A contributor to McGill Daily discusses '“Wuthering Heights” and Modern Art History: A Niche Venn Diagram'.
Modern artists like Manet, who portrayed purely modern scenes without conforming to the “grain,” provoked viewership fury. French critic of the time, Émile Zola, argued in an essay titled “Édouard Manet”, originally published in 1867, that public outrage simply reveals how tightly audiences cling to expectations of what art ought to resemble. The public, up until this point, had maintained neoclassical values in art: to flatter, narrate, and moralize. Manet refused all three of those familiar imperatives by producing art that felt uncomfortable and bluntly new — a choice that is now heavily applauded. True art, a point Zola returns to time and time again, does not come from a desire to conform to norms or follow the “grain” but from individual temperament and personal vision. 
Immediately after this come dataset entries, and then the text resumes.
(* ===== verification/MacConfig.v ===== *)
(** * The configuration of the agent ([src/agent/Sources/MacosAuthAgent/main.swift])

    [AgentConfig] with the hosts it allows; how it is read and written, edited
    by [hosts], and turned into the [AgentRuntime] that the handler of a
    connection is given.  The JSON of the configuration and of the test vector
    is the class [ConfigCoder]. *)

From Stdlib Require Import NArith ZArith Lia List Bool.
From Stdlib Require Import Strings.Byte Strings.String.
From stdpp Require Import base decidable list option strings gmap.
From S2P Require Import Prelude RustStd Crypto Protocol Sys Ownership Io CacheSpec.
From S2P Require Import MacProtocol RateLimiter MacAgent MacFiles MacKeys.

Open Scope N_scope.

Record AllowedHost : Type := {
  ah_hostId : bytes;
  ah_publicKeyHex : option bytes;
  ah_publicKeyFile : option bytes;
}.

Module AgentConfig.
Record t : Type := mk {
  socketPath : bytes;
  hosts : option (list AllowedHost);
  hostPublicKeyHex : option bytes;
  hostPublicKeyFile : option bytes;
  agentKeyHex : option bytes;
  agentKeyFile : option bytes;
  agentKeychainService : option bytes;
  agentKeychainAccount : option bytes;
  agentKeyId : option bytes;
  allowedFutureSkewMs : option N;
  requireConfirmation : option bool;
  rateLimitWindowSeconds : option N;
  rateLimitMaxRequests : option Z;
}.

(** [config.hosts = hosts] *)
Definition with_hosts (hosts : list AllowedHost) (config : t) : t :=
  mk (socketPath config) (Some hosts) (hostPublicKeyHex config) (hostPublicKeyFile config)
    (agentKeyHex config) (agentKeyFile config) (agentKeychainService config) (agentKeychainAccount config)
    (agentKeyId config) (allowedFutureSkewMs config) (requireConfirmation config)
    (rateLimitWindowSeconds config) (rateLimitMaxRequests config).

(** [config.hosts ?? []] *)
Definition host_list (config : t) : list AllowedHost := default [] (hosts config).

(** [config.agentKeyHex != nil] *)
Definition inline_key (config : t) : bool := match agentKeyHex config with Some _ => true | None => false end.
End AgentConfig.

Record ProtocolTestVector : Type := {
  hostPublicKeyHex : bytes;
  agentPublicKeyHex : bytes;
  requestHashHex : bytes;
  vector_request : MacRequest.signed;
  vector_response : MacResponse.signed;
}.

Class ConfigCoder := {
  decode_config : bytes -> option AgentConfig.t;
  encode_config : AgentConfig.t -> option bytes;
  decode_vector : bytes -> option ProtocolTestVector;
}.

Record HostsOptions : Type := {
  ho_command : bytes;
  ho_configPath : bytes;
  ho_hostId : option bytes;
  ho_publicKeyHex : option bytes;
  ho_publicKeyFile : option bytes;
}.

Section Config.
Context `{Kernel W} `{MacFiles W} `{FileURL} `{SwiftString} `{SwiftText} `{CryptoKit W} `{!KitKeys W} `{Keychain W}.
Context `{ConfigCoder} `{Crypto}.

(** [==] on [String] *)
Definition same_string (a b : bytes) : bool := bool_decide (normal_form a = normal_form b).

(** ** Reading and writing *)

Definition loadAgentConfig (path : bytes) : M W AgentError AgentConfig.t :=
  let! (data, metadata) := readSafeFile path false in
  let! config := lift (ok_or (decode_config data) coding) in
  if AgentConfig.inline_key config then do! validateFileMetadata metadata true ;; ret config
  else ret config.

Definition writeAgentConfig (fuel : nat) (config : AgentConfig.t) (path : bytes) : M W AgentError unit :=
  let! data := lift (ok_or (encode_config config) coding) in
  replaceConfigFile fuel path data (AgentConfig.inline_key config).

(** ** The runtime *)

(** The loop of [hostVerifiers]. *)
Fixpoint add_verifiers (hosts : list AllowedHost) (verifiers : gmap bytes (HostVerifier (W := W)))
  : M W AgentError (gmap bytes (HostVerifier (W := W))) :=
  match hosts with
  | [] => ret verifiers
  | host :: hosts =>
      let! publicKeyHex := readKeyMaterial (ah_publicKeyHex host) (ah_publicKeyFile host) false in
      match verifiers !! normal_form (ah_hostId host) with
      | Some _ => throw (invalidPayload "duplicate host_id")
      | None =>
          let! publicKey := lift (public_key_of_hex publicKeyHex) in
          add_verifiers hosts
            (<[normal_form (ah_hostId host) := {| hostId := ah_hostId host; publicKey := publicKey |}]> verifiers)
      end
  end.

Definition hostVerifiers_from (config : AgentConfig.t) : M W AgentError (gmap bytes (HostVerifier (W := W))) :=
  match AgentConfig.hosts config with
  | Some (host :: hosts) => add_verifiers (host :: hosts) ∅
  | _ =>
      let! publicKeyHex :=
        readKeyMaterial (AgentConfig.hostPublicKeyHex config) (AgentConfig.hostPublicKeyFile config) false in
      let! publicKey := lift (public_key_of_hex publicKeyHex) in
      ret {[normal_form (B "*") := {| hostId := B "*"; publicKey := publicKey |}]}
  end.

Definition agent_private_key (config : AgentConfig.t) : M W AgentError PrivateKey :=
  match AgentConfig.agentKeychainService config, AgentConfig.agentKeychainAccount config with
  | Some service, Some account =>
      match AgentConfig.agentKeyHex config, AgentConfig.agentKeyFile config with
      | None, None => loadPrivateKeyFromKeychain service account
      | _, _ => throw (usage "provide either agent key file/hex or keychain source, not both")
      end
  | _, _ =>
      let! agentKeyHex :=
        readKeyMaterial (AgentConfig.agentKeyHex config) (AgentConfig.agentKeyFile config) true in
      lift (private_key_of_hex agentKeyHex)
  end.

(** [runtime(from:)] *)
Definition runtime_from (config : AgentConfig.t) : M W AgentError (AgentRuntime (W := W)) :=
  let! hostVerifiers := hostVerifiers_from config in
  let! agentPrivateKey := agent_private_key config in
  ret {|
    hostVerifiers := hostVerifiers;
    agentPrivateKey := agentPrivateKey;
    agentKeyId := default (B "agent-key-1") (AgentConfig.agentKeyId config);
    allowedFutureSkewMs := default 30000 (AgentConfig.allowedFutureSkewMs config);
    requireConfirmation := default false (AgentConfig.requireConfirmation config);
    rateLimiter := RateLimiter.init (default 60 (AgentConfig.rateLimitWindowSeconds config))
                     (default 5%Z (AgentConfig.rateLimitMaxRequests config));
  |}.

(** ** [hosts] *)

Definition add_host (host : AllowedHost) (config : AgentConfig.t) : result AgentConfig.t AgentError :=
  let hosts := AgentConfig.host_list config in
  if existsb (fun h => same_string (ah_hostId h) (ah_hostId host)) hosts
  then Err (invalidPayload "host already exists")
  else Ok (AgentConfig.with_hosts (hosts ++ [host]) config).

Definition remove_host (hostId : bytes) (config : AgentConfig.t) : result AgentConfig.t AgentError :=
  let oldHosts := AgentConfig.host_list config in
  let newHosts := List.filter (fun h => negb (same_string (ah_hostId h) hostId)) oldHosts in
  if decide (length newHosts = length oldHosts) then Err (invalidPayload "host not found")
  else Ok (AgentConfig.with_hosts newHosts config).

Definition host_line (host : AllowedHost) : bytes :=
  let source := match ah_publicKeyFile host, ah_publicKeyHex host with
                | Some file, _ => file
                | None, Some _ => B "<inline>"
                | None, None => B "<missing>"
                end in
  ah_hostId host ++ B " " ++ source.

Fixpoint print_hosts (hosts : list AllowedHost) : M W AgentError unit :=
  match hosts with
  | [] => ret tt
  | host :: hosts => do! print (host_line host) ;; print_hosts hosts
  end.

(** [options.hostId!] traps on [nil]. *)
Definition runHosts (fuel : nat) (options : HostsOptions) : M W AgentError unit :=
  let! config := loadAgentConfig (ho_configPath options) in
  if decide (ho_command options = B "list") then print_hosts (AgentConfig.host_list config)
  else if decide (ho_command options = B "add") then
    match ho_hostId options with
    | None => panic
    | Some hostId =>
        let host := {| ah_hostId := hostId; ah_publicKeyHex := ho_publicKeyHex options;
                       ah_publicKeyFile := ho_publicKeyFile options |} in
        let! config := lift (add_host host config) in
        writeAgentConfig fuel config (ho_configPath options)
    end
  else if decide (ho_command options = B "remove") then
    match ho_hostId options with
    | None => panic
    | Some hostId =>
        let! config := lift (remove_host hostId config) in
        writeAgentConfig fuel config (ho_configPath options)
    end
  else throw (usage "unknown hosts subcommand").

(** ** [verify-vector] *)

(** What [runVerifyVector] checks of a vector. *)
Definition check_vector (vector : ProtocolTestVector) : result unit AgentError :=
  let? hostPublicKey := public_key_of_hex (hostPublicKeyHex vector) in
  let? agentPublicKey := public_key_of_hex (agentPublicKeyHex vector) in
  let request := vector_request vector in
  let response := vector_response vector in
  let? requestBytes := MacRequest.canonicalBytes (MacRequest.body request) in
  guard! isValidSignature hostPublicKey (MacRequest.signature request) requestBytes else invalidSignature ;;
  let? requestHash := MacRequest.sha256 (MacRequest.body request) in
  guard! same_string (hexEncode requestHash) (requestHashHex vector)
    else invalidPayload "request hash mismatch" ;;
  guard! same_string (MacResponse.requestId (MacResponse.body response)) (MacRequest.requestId (MacRequest.body request))
    && bool_decide (MacResponse.nonce (MacResponse.body response) = MacRequest.nonce (MacRequest.body request))
    && bool_decide (MacResponse.requestHash (MacResponse.body response) = requestHash)
    && same_string (MacResponse.linuxHostId (MacResponse.body response)) (MacRequest.linuxHostId (MacRequest.body request))
    && same_string (MacResponse.pamService (MacResponse.body response)) (MacRequest.pamService (MacRequest.body request))
    && same_string (MacResponse.pamUser (MacResponse.body response)) (MacRequest.pamUser (MacRequest.body request))
    else invalidPayload "response binding mismatch" ;;
  let? responseBytes := MacResponse.canonicalBytes (MacResponse.body response) in
  guard! isValidSignature agentPublicKey (MacResponse.signature response) responseBytes else invalidSignature ;;
  Ok tt.

Definition runVerifyVector (path : bytes) : M W AgentError unit :=
  let! data := guarded coding (file_prim (k_contents path) (EvContents path)) in
  let! vector := lift (ok_or (decode_vector data) coding) in
  do! lift (check_vector vector) ;;
  print (B "ok").
End Config.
Nearly two centuries later and across the Atlantic, my girlfriends and I visited the Cineplex on Rue Sainte Catherine to watch Emerald Fennell’s 2026 “Galentines” adaptation of “Wuthering Heights”. The reaction to the film was generally varied. Some praised it, while lovers of the novel jumped to Twitter and Reddit to vent their anger over yet another inaccurate adaptation. To give credit to these bibliophiles, Fennell abandons many of the themes that make this story so impactful by portraying a narrative based on her initial impression of the book as a 14-year-old girl. In depicting this youthful interpretation, Fennell centres the film around a glorified toxic romance between Catherine and Heathcliff. Frustrated viewers were appalled at Fennell’s tone-deafness in foregrounding obsessive love while sidestepping and softening the harsher themes of the novel, particularly those pertaining to Heathcliff’s racial marginalization and the systemic class violence in the setting. 
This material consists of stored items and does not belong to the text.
(* ===== verification/MacServer.v ===== *)
(** * Serving ([runSocketServer] and [ConnectionPool] of
    [src/agent/Sources/MacosAuthAgent/Transport.swift], [runServe] of
    [main.swift])

    One thread accepts connections and hands each to a pool of eight slots; a
    connection that finds no slot is closed; a worker runs the handler, closes
    the connection and gives the slot back.  The main thread waits for the
    completion, which comes from the acceptor when it fails, or, with [--once],
    from the worker.  The threads are a step relation: each step is a call of
    one of them that another can see. *)

From Stdlib Require Import NArith ZArith Lia List Bool.
From Stdlib Require Import Strings.Byte Strings.String.
From stdpp Require Import base decidable list option strings gmap.
From S2P Require Import Prelude RustStd Crypto Protocol Sys Ownership Io CacheSpec.
From S2P Require Import MacProtocol RateLimiter MacAgent MacFiles MacKeys MacConfig MacListener.

Open Scope N_scope.

(** ** The threads *)

(** [init(limit: Int = 8)] *)
Definition pool_limit : nat := 8.

(** The acceptor: in [accept], with a connection in hand, or done. *)
Inductive acceptor : Type :=
| Accepting
| Submitting (handle : fd)
| Finished.

(** A worker: in the queue, in the handler, at [if once], at the [close] of
    its [defer], at the [signal] of the pool's [defer]. *)
Inductive phase : Type :=
| Queued
| Handling
| Completing
| Closing
| Signalling.

(** [completion] holds the first result that it is given. *)
Record server : Type := Server {
  accepting : acceptor;
  slots : nat;
  workers : list (fd * phase);
  completion : option (result unit AgentError);
  returned : option (result unit AgentError);
}.

Definition complete (r : result unit AgentError) (c : option (result unit AgentError)) : option (result unit AgentError) :=
  match c with Some _ => c | None => Some r end.

(** [repeat .. while !once] *)
Definition next_accept (once : bool) : acceptor := if once then Finished else Accepting.

Definition serve_start : server := Server Accepting pool_limit [] None None.

(** What a step shows: a connection accepted or closed, or another call. *)
Inductive server_label : Type :=
| Accepted (handle : fd)
| Closed (handle : fd)
| Internal.

Section Server.
Context (once : bool) (handles : fd -> result unit AgentError -> Prop).

Inductive server_step : server -> server_label -> server -> Prop :=
| accept_handle f n ws c r :
    server_step (Server Accepting n ws c r) (Accepted f) (Server (Submitting f) n ws c r)
| accept_fails e n ws c r :
    server_step (Server Accepting n ws c r) Internal (Server Finished n ws (complete (Err e) c) r)
| submit_admitted f n ws c r :
    server_step (Server (Submitting f) (S n) ws c r) Internal
      (Server (next_accept once) n (ws ++ [(f, Queued)]) c r)
| submit_refused f ws c r :
    server_step (Server (Submitting f) 0 ws c r) (Closed f) (Server (next_accept once) 0 ws c r)
| worker_starts a n l f k c r :
    server_step (Server a n (l ++ (f, Queued) :: k) c r) Internal (Server a n (l ++ (f, Handling) :: k) c r)
| worker_handled a n l f k c r x : handles f x ->
    server_step (Server a n (l ++ (f, Handling) :: k) c r) Internal (Server a n (l ++ (f, Completing) :: k) c r)
| worker_completes a n l f k c r :
    server_step (Server a n (l ++ (f, Completing) :: k) c r) Internal
      (Server a n (l ++ (f, Closing) :: k) (if once then complete (Ok tt) c else c) r)
| worker_closes a n l f k c r :
    server_step (Server a n (l ++ (f, Closing) :: k) c r) (Closed f) (Server a n (l ++ (f, Signalling) :: k) c r)
| worker_signals a n l f k c r :
    server_step (Server a n (l ++ (f, Signalling) :: k) c r) Internal (Server a (S n) (l ++ k) c r)
| main_returns a n ws x :
    server_step (Server a n ws (Some x) None) Internal (Server a n ws (Some x) (Some x)).

Inductive server_run : server -> list server_label -> server -> Prop :=
| run_nil s : server_run s [] s
| run_snoc s1 ls s2 l s3 : server_run s1 ls s2 -> server_step s2 l s3 -> server_run s1 (ls ++ [l]) s3.
End Server.

(** ** The commands that serve

    [runSocketServer] is given the listening descriptor, [once] and the
    handler; its threads are those above. *)

Record ServeOptions : Type := { so_configPath : bytes; so_once : bool }.

Record FakeAgentOptions : Type := {
  fa_socketPath : bytes;
  fa_hostPublicKeyHex : option bytes;
  fa_hostPublicKeyFile : option bytes;
  fa_agentKeyHex : option bytes;
  fa_agentKeyFile : option bytes;
  fa_agentKeyId : bytes;
  fa_decision : Decision.t;
  fa_once : bool;
}.

Section Commands.
Context `{Kernel W} `{MacKernel W} `{MacFiles W} `{FileURL} `{MacSockets W}.
Context `{SwiftString} `{SwiftText} `{CryptoKit W} `{!KitKeys W} `{Keychain W} `{JSONCoder} `{ConfigCoder} `{Crypto}.

Definition Handler : Type := fd -> Deadline -> M W AgentError unit.

Section WithServer.
Context (runSocketServer : Listener -> bool -> Handler -> M W AgentError unit).

(** The listener is closed however the server ends. *)
Definition with_listener (path : bytes) (once : bool) (handler : Handler) : M W AgentError unit :=
  let! listener := UnixSocketListener_init path in
  deferred (let! _ := closeAndUnlink listener in ret tt) (runSocketServer listener once handler).

Definition runServe (fuel : nat) (options : ServeOptions) : M W AgentError unit :=
  let! config := loadAgentConfig (so_configPath options) in
  let! runtime := runtime_from config in
  with_listener (AgentConfig.socketPath config) (so_once options)
    (fun handle deadline => handleServeRequest fuel handle runtime deadline).

(** ** The agent's own fake agent *)

Definition verifiedRequest (fuel : nat) (handle : fd) (hostPublicKey : PublicKey (W := W)) (skew : N) (deadline : Deadline)
  : M W AgentError MacRequest.signed :=
  let! request := readJSONFrame fuel handle deadline in
  do! verifyRequest request hostPublicKey skew ;;
  ret request.

Definition handleRequest (fuel : nat) (handle : fd) (hostPublicKey : PublicKey (W := W)) (agentPrivateKey : PrivateKey (W := W))
  (options : FakeAgentOptions) (deadline : Deadline) : M W AgentError unit :=
  let! frameDeadline := capped deadline 2000 in
  let! request := verifiedRequest fuel handle hostPublicKey 30000 frameDeadline in
  let! lifetime := RequestLifetime_init handle (MacRequest.expiresAtMs (MacRequest.body request)) deadline in
  deferred (set_cancelled (lt_cancelled lifetime)) (
    do! check lifetime ;;
    let method := if decide (fa_decision options = Decision.Approved) then AuthMethod.BiometricOrWatch
                  else AuthMethod.None_ in
    let! now := unixTimeMs in
    let! responseBody := lift (MacResponse.forRequest (MacRequest.body request) (fa_decision options) method now
                                 (fa_agentKeyId options)) in
    let! message := lift (MacResponse.canonicalBytes responseBody) in
    let! signature := signature_for agentPrivateKey message in
    do! check lifetime ;;
    writeJSONFrame fuel (MacResponse.mk_signed responseBody signature) handle (lt_deadline lifetime)).

Definition runFakeAgent (fuel : nat) (options : FakeAgentOptions) : M W AgentError unit :=
  let! hostPublicKeyHex := readKeyMaterial (fa_hostPublicKeyHex options) (fa_hostPublicKeyFile options) false in
  let! agentKeyHex := readKeyMaterial (fa_agentKeyHex options) (fa_agentKeyFile options) true in
  let! hostPublicKey := lift (public_key_of_hex hostPublicKeyHex) in
  let! agentPrivateKey := lift (private_key_of_hex agentKeyHex) in
  with_listener (fa_socketPath options) (fa_once options)
    (fun handle deadline => handleRequest fuel handle hostPublicKey agentPrivateKey options deadline).
End WithServer.
End Commands.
In reading tweets alleging the film’s negligence, just as I did in December when choosing my winter semester electives, I turned to modern art history. Two hundred years apart, both Manet and Fennell have something in common: they’ve both committed to their personal visions and rejected traditional expectations. Manet counters aesthetic norms and produces art that depicts the tensions of modern life in a way that is truthful to himself. Similarly, Fennell abandons the expectation that adaptations be reflective of their source material to create a film rooted in her own experience, a decision Zola might have applauded. Whether or not you enjoy or even “agree with” either of these artist’s work, they both made the choice to commit to their personal truths and abandon external expectations. In practicing artistic autonomy, they choose their own temperament as an anchor in their work. 
If these two artists are correct and individual temperament is the “True North” of art, it leads us to question: are there traditions or expectations that artists must uphold, or is personal vision all that truly matters? Between these contexts, “tradition” is understood very differently. For Manet, “traditions” are expectations set by the Art Academy surrounding what defines academically valid (and objectively good) art. For Fennell, “tradition” underlines the source material from which she draws her film: Emily Brontë’s Wuthering Heights. Both these artists abandon tradition in their works, making audiences question: where is the line drawn between artistic autonomy and deviations from tradition? 
In deviating from tradition, one can question the difference between innovation and avoidance. 
If artists do have a responsibility to uphold a certain tradition, both Manet and Fennell have failed to do so. Yet we celebrate Manet as a transformative turning point in modern art history. Why? In my opinion, it is because Manet’s work denies the comfort of ignorance and bluntly presents his audiences with uncomfortable social realities, forcing them to analyze their own lives through his work. In contrast, Fennell’s Wuthering Heights does exactly the opposite. While she also deviates from “tradition”, she does so by refusing to inherit the uncomfortable and darker themes of the novel. She allows her audiences to find comfort in the avoidance of difficult themes surrounding the intersection of violence, race, and class. If Manet makes audiences question how closely art should adhere to academic standards, Fennell forces them to question how much personal vision we are willing to accept in interpretations of classic narratives. 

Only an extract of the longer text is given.